## [WHAT IS NEEDED]
Reproduce the entries shown below only from the line with "others_refl s : others s s;" down to the line with "transact_law items s", keeping both end lines and copying each one exactly.

## [RECORDS FOR THIS TASK]
· · · ·

(* ===== verification/DynamoService.v ===== *)
(** The DynamoDB service as the session store uses it: strongly consistent reads of
    one row, a paged query of the votes of a session and transactions of
    conditional writes; and how the store tells a conflict from another failure
    (packages/aws-adapters/src/store: dynamoSessionStore.ts,
    dynamo-write-conditions.ts). *)
From S2P Require Import Prelude.
From S2P Require Import JsNumber.
From S2P Require Import JsValue.
Import JsValue.

Module DynamoService.

(** ** Requests *)

(** The row of a key of the sessions table, and of a vote in the votes table. *)
Inductive TableKey : Type :=
| session_row (sessionId : string)
| vote_row (sessionId : string) (voteIndex : Z).

#[export] Instance TableKey_eq_dec : EqDecision TableKey.
Proof. solve_decision. Defined.

(** The condition expressions of the store: [attribute_not_exists(sessionId)] and
    conjunctions of equalities of attributes. *)
Inductive WriteCondition : Type :=
| attribute_not_exists
| attributes_equal (expected : list (string * jsval)).

(** [SET #expiresAt = :expiresAt] is the only update. *)
Inductive TransactItem : Type :=
| Put (key : TableKey) (item : jsval) (condition : option WriteCondition)
| Update (key : TableKey) (expiresAt : num) (condition : option WriteCondition)
| ConditionCheck (key : TableKey) (condition : WriteCondition).

(** What is read of the error of a transaction; [CancellationReasons] is
    undefined where the error has none. *)
Record TransactError := mkTransactError {
  te_name : string;
  te_CancellationReasons : jsval;
  te_message : string;
}.

(** ** The client *)

(** [K] is the key a page of a query ends with. A throw of [getItem] or
    [queryVotes] is any failure of the service. [query_limit] is more than the
    pages of a query. [clock] is [Date.now()]. *)
Class DynamoDB (K St : Type) := {
  getItem : string -> SM St (option jsval);
  queryVotes : string -> option K -> SM St (list jsval * option K);
  transactWrite : list TransactItem -> SM St (option TransactError);
  query_limit : nat;
  clock : St -> Z;
}.

(** ** Conflicts *)

Definition transactionCancellationReasons (error : TransactError) (itemCount : Z) : option (list jsval) :=
  if negb (String.eqb (te_name error) "TransactionCanceledException") then None
  else
    match te_CancellationReasons error with
    | JArr reasons => if Z.eqb (zlength reasons) itemCount then Some reasons else None
    | _ => None
    end.

Definition isCancellationReason (value : jsval) : bool :=
  isNonArrayObject value && bool_decide ("Code"%string ∈ object_keys value) &&
  match prop value "Message" with JUndefined | JStr _ => true | _ => false end.

Definition hasTransactionCondition (item : TransactItem) : bool :=
  match item with
  | Put _ _ condition | Update _ _ condition => is_some condition
  | ConditionCheck _ _ => true
  end.

Definition code_is (reason : jsval) (code : string) : bool :=
  match prop reason "Code" with JStr s => String.eqb s code | _ => false end.

Fixpoint conditional_reasons (items : list TransactItem) (reasons : list jsval) (conditionalFailure : bool) : bool :=
  match items, reasons with
  | item :: items, reason :: reasons =>
      if negb (isCancellationReason reason) then false
      else if code_is reason "None" then conditional_reasons items reasons conditionalFailure
      else if negb (code_is reason "ConditionalCheckFailed") || negb (hasTransactionCondition item) then false
      else conditional_reasons items reasons true
  | [], _ => conditionalFailure
  | _ :: _, [] => false
  end.

Definition isConditionalTransactionFailure (error : TransactError) (items : list TransactItem) : bool :=
  match transactionCancellationReasons error (zlength items) with
  | Some reasons => conditional_reasons items reasons false
  | None => false
  end.

Definition MAX_DYNAMODB_TRANSACTION_ITEMS : Z := 100.

(** [ConditionalTransactionConflict] is thrown where this is [conflicted]. *)
Inductive WriteOutcome : Type := committed | conflicted.

Section client.
Context {K St : Type} `{DynamoDB K St}.

(** [Date.now()] *)
Definition date_now : SM St Z := fun s => (Ok (clock s), s).

Definition writeTransaction (items : list TransactItem) : SM St WriteOutcome :=
  if Z.ltb MAX_DYNAMODB_TRANSACTION_ITEMS (zlength items) then sm_throw "DynamoDB transaction item limit exceeded"
  else
    error ← transactWrite items;
    match error with
    | None => mret committed
    | Some error =>
        if isConditionalTransactionFailure error items then mret conflicted else sm_throw (te_message error)
    end.

End client.

End DynamoService.

(** * What the DynamoDB service does, as the store relies on it: strongly consistent
    reads, and transactions that are committed as a whole, at one moment, when each
    of their conditions holds. *)
Import DynamoService.

(** ** Transactions *)

Definition Table : Type := TableKey -> option jsval.

Fixpoint set_property (properties : list (string * jsval)) (key : string) (value : jsval) : list (string * jsval) :=
  match properties with
  | [] => [(key, value)]
  | (k, v) :: rest => if String.eqb k key then (k, value) :: rest else (k, v) :: set_property rest key value
  end.

Definition condition_holds (condition : option WriteCondition) (row : option jsval) : Prop :=
  match condition, row with
  | None, _ => True
  | Some attribute_not_exists, _ => row = None
  | Some (attributes_equal expected), Some item => Forall (fun e => prop item e.1 = e.2) expected
  | Some (attributes_equal _), None => False
  end.

Definition item_key (item : TransactItem) : TableKey :=
  match item with Put key _ _ | Update key _ _ | ConditionCheck key _ => key end.

Definition item_condition (item : TransactItem) : option WriteCondition :=
  match item with Put _ _ condition | Update _ _ condition => condition | ConditionCheck _ condition => Some condition end.

Definition set_row (key : TableKey) (row : option jsval) (t : Table) : Table :=
  fun k => if decide (k = key) then row else t k.

Definition apply_item (t : Table) (item : TransactItem) : Table :=
  match item with
  | Put key item _ => set_row key (Some item) t
  | Update key expiresAt _ =>
      match t key with
      | Some (JObj properties) => set_row key (Some (JObj (set_property properties "expiresAt" (JNum expiresAt)))) t
      | _ => t
      end
  | ConditionCheck _ _ => t
  end.

(** Every condition is evaluated before any write; no two items of a transaction
    name one row. *)
Definition commits (items : list TransactItem) (t t' : Table) : Prop :=
  Forall (fun item => condition_holds (item_condition item) (t (item_key item))) items /\
  NoDup (map item_key items) /\ forall k, t' k = fold_left apply_item items t k.

(** ** The service *)

(** [others] is what other invocations and time do between two moments of a call.
    A transaction that was cancelled wrote nothing; any other error leaves open
    whether it was committed. [remaining] counts the pages a query still has. *)
Class DynamoLaws (K St : Type) `{DynamoDB K St} := {
  table : St -> Table;
  others : St -> St -> Prop;
  remaining : option K -> nat;
  others_refl s : others s s;
  others_trans s1 s2 s3 : others s1 s2 -> others s2 s3 -> others s1 s3;
  get_law key s r s' : getItem key s = (r, s') -> r <> Err OutOfFuel /\
    exists s1, others s s1 /\ others s1 s' /\ forall v, r = Ok v -> v = table s1 (session_row key);
  query_law sid start s r s' : queryVotes sid start s = (r, s') -> r <> Err OutOfFuel /\ others s s' /\
    forall items k, r = Ok (items, Some k) -> (remaining (Some k) < remaining start)%nat;
  query_limit_law : (remaining None < query_limit)%nat;
  transact_law items s r s' : transactWrite items s = (r, s') -> exists answer, r = Ok answer /\
    let committed := exists s1 s2, others s s1 /\ commits items (table s1) (table s2) /\ others s2 s' in
    match answer with
    | None => committed
    | Some e => others s s' \/ (te_name e <> "TransactionCanceledException"%string /\ committed)
    end;
}.

(** ** Facts *)

Lemma apply_item_other item t k : k <> item_key item -> apply_item t item k = t k.
Proof.
  intros Hk. destruct item as [key v c | key e c | key c]; cbn in *; try done.
  - unfold set_row. by rewrite decide_False.
  - destruct (t key) as [[] |]; try done. unfold set_row. by rewrite decide_False.
Qed.

Lemma apply_items_other items : forall t k, k ∉ map item_key items -> fold_left apply_item items t k = t k.
Proof.
  induction items as [| item items IH]; intros t k Hk; [done |]. cbn in Hk |- *. apply not_elem_of_cons in Hk as [H1 H2].
  rewrite IH by done. by apply apply_item_other.
Qed.

(** What the first item of a transaction wrote is there afterwards. *)
Lemma put_row key v c items t : key ∉ map item_key items ->
  fold_left apply_item (Put key v c :: items) t key = Some v.
Proof.
  intros Hk. cbn [fold_left]. rewrite apply_items_other by done. cbn [apply_item]. unfold set_row. by rewrite decide_True.
Qed.

(** Each item of a transaction acts on the row it names alone. *)
Lemma apply_item_local item t t' : t (item_key item) = t' (item_key item) ->
  apply_item t item (item_key item) = apply_item t' item (item_key item).
Proof.
  intros Heq. destruct item as [key v c | key e c | key c]; cbn in *; [| | done].
  - unfold set_row. by rewrite !decide_True.
  - rewrite Heq. destruct (t' key) as [[| | | | | | | properties] |] eqn:E; [congruence .. | | congruence].
    unfold set_row. by rewrite !decide_True.
Qed.

Lemma item_effect items : forall t item, NoDup (map item_key items) -> In item items ->
  fold_left apply_item items t (item_key item) = apply_item t item (item_key item).
Proof.
  induction items as [| i items IH]; intros t item Hnd Hin; [done |]. cbn in Hnd. apply NoDup_cons in Hnd as [Hnot Hnd].
  cbn [fold_left]. destruct Hin as [-> | Hin]; [by apply apply_items_other |].
  rewrite IH by done. apply apply_item_local, apply_item_other. intros Heq. apply Hnot. rewrite <- Heq.
  apply list_elem_of_In, in_map_iff. by exists item.
Qed.

Lemma own_set_property properties key v : own (set_property properties key v) key = Some v.
Proof.
  induction properties as [| [k w] rest IH]; cbn; [by rewrite String.eqb_refl |].
  destruct (String.eqb k key) eqn:E; cbn; by rewrite E.
Qed.

(** A row after a transaction was there before, or is what one of the items wrote. *)
Lemma apply_items_row items : forall t k v, NoDup (map item_key items) -> fold_left apply_item items t k = Some v ->
  t k = Some v \/ (exists c, In (Put k v c) items) \/
  (exists e c properties, In (Update k e c) items /\ t k = Some (JObj properties) /\
     v = JObj (set_property properties "expiresAt" (JNum e))).
Proof.
  induction items as [| item items IH]; intros t k v Hnd Hv; [by left |]. cbn in Hnd, Hv.
  apply NoDup_cons in Hnd as [Hnot Hnd]. destruct (decide (k = item_key item)) as [-> | Hne].
  - rewrite apply_items_other in Hv by done. destruct item as [key w c | key e c | key c]; cbn in Hv; [| | by left].
    + unfold set_row in Hv. rewrite decide_True in Hv by done. injection Hv as ->. right. left. exists c. by left.
    + destruct (t key) as [[| | | | | | | properties] |] eqn:Et; try (by left).
      unfold set_row in Hv. rewrite decide_True in Hv by done. injection Hv as <-. right. right.
      exists e, c, properties. split; [by left | done].
  - destruct (IH _ _ _ Hnd Hv) as [Hk | [(c & Hc) | (e & c & properties & Hin & Hk & ->)]].
    + rewrite apply_item_other in Hk by done. by left.
    + right. left. exists c. by right.
    + rewrite apply_item_other in Hk by done. right. right. exists e, c, properties. split; [by right | done].
Qed.

(** ** Computations that only read *)

Section reads.
Context {K St : Type} `{DynamoLaws K St}.
Variable lawful : St -> Prop.
Hypothesis others_lawful : forall s s', others s s' -> lawful s -> lawful s'.

(** From a lawful state [m] only lets others act, does not run out of fuel, and
    what it returns satisfies [P]. *)
Definition reads {A} (m : SM St A) (P : A -> Prop) : Prop := forall s r s', lawful s -> m s = (r, s') ->
  others s s' /\ match r with Ok a => P a | Err e => e <> OutOfFuel end.

Lemma reads_ret {A} (a : A) (P : A -> Prop) : P a -> reads (mret a) P.
Proof. intros Ha s r s' _ [= <- <-]. split; [apply others_refl | done]. Qed.

Lemma reads_throw {A} msg (P : A -> Prop) : reads (sm_throw msg) P.
Proof. intros s r s' _ [= <- <-]. by split; [apply others_refl |]. Qed.

Lemma reads_lift {A} (m : result A) (P : A -> Prop) :
  no_fuel_error m -> (forall a, m = Ok a -> P a) -> reads (sm_lift m) P.
Proof.
  intros Hf HP s r s' _ [= <- <-]. split; [apply others_refl |]. destruct m as [a | e]; [by apply HP |].
  intros ->. by apply Hf.
Qed.

Lemma reads_bind {A B} (m : SM St A) (f : A -> SM St B) P Q :
  reads m P -> (forall a, P a -> reads (f a) Q) -> reads (m ≫= f) Q.
Proof.
  intros Hm Hf s r s' Hs. unfold mbind, SM_bind. destruct (m s) as [ra sa] eqn:Ea.
  destruct (Hm _ _ _ Hs Ea) as [Ho Hr]. destruct ra as [a | e].
  - intros E. destruct (Hf a Hr _ _ _ (others_lawful _ _ Ho Hs) E) as [Ho' Hr']. split; [by eapply others_trans | done].
  - intros [= <- <-]. by split.
Qed.

Lemma reads_weaken {A} (m : SM St A) (P Q : A -> Prop) : reads m P -> (forall a, P a -> Q a) -> reads m Q.
Proof. intros Hm HPQ s r s' Hs E. destruct (Hm _ _ _ Hs E) as [Ho Hr]. split; [done |]. destruct r; [by apply HPQ | done]. Qed.

Lemma reads_get key : reads (getItem key) (fun _ => True).
Proof.
  intros s r s' _ E. destruct (get_law _ _ _ _ E) as (Hr & s1 & H1 & H2 & _). split; [by eapply others_trans |].
  destruct r as [v | e]; [done | congruence].
Qed.

End reads.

· · · ·

## [EXERCISE RESULT]
  others_refl s : others s s;
  others_trans s1 s2 s3 : others s1 s2 -> others s2 s3 -> others s1 s3;
  get_law key s r s' : getItem key s = (r, s') -> r <> Err OutOfFuel /\
    exists s1, others s s1 /\ others s1 s' /\ forall v, r = Ok v -> v = table s1 (session_row key);
  query_law sid start s r s' : queryVotes sid start s = (r, s') -> r <> Err OutOfFuel /\ others s s' /\
    forall items k, r = Ok (items, Some k) -> (remaining (Some k) < remaining start)%nat;
  query_limit_law : (remaining None < query_limit)%nat;
  transact_law items s r s' : transactWrite items s = (r, s') -> exists answer, r = Ok answer /\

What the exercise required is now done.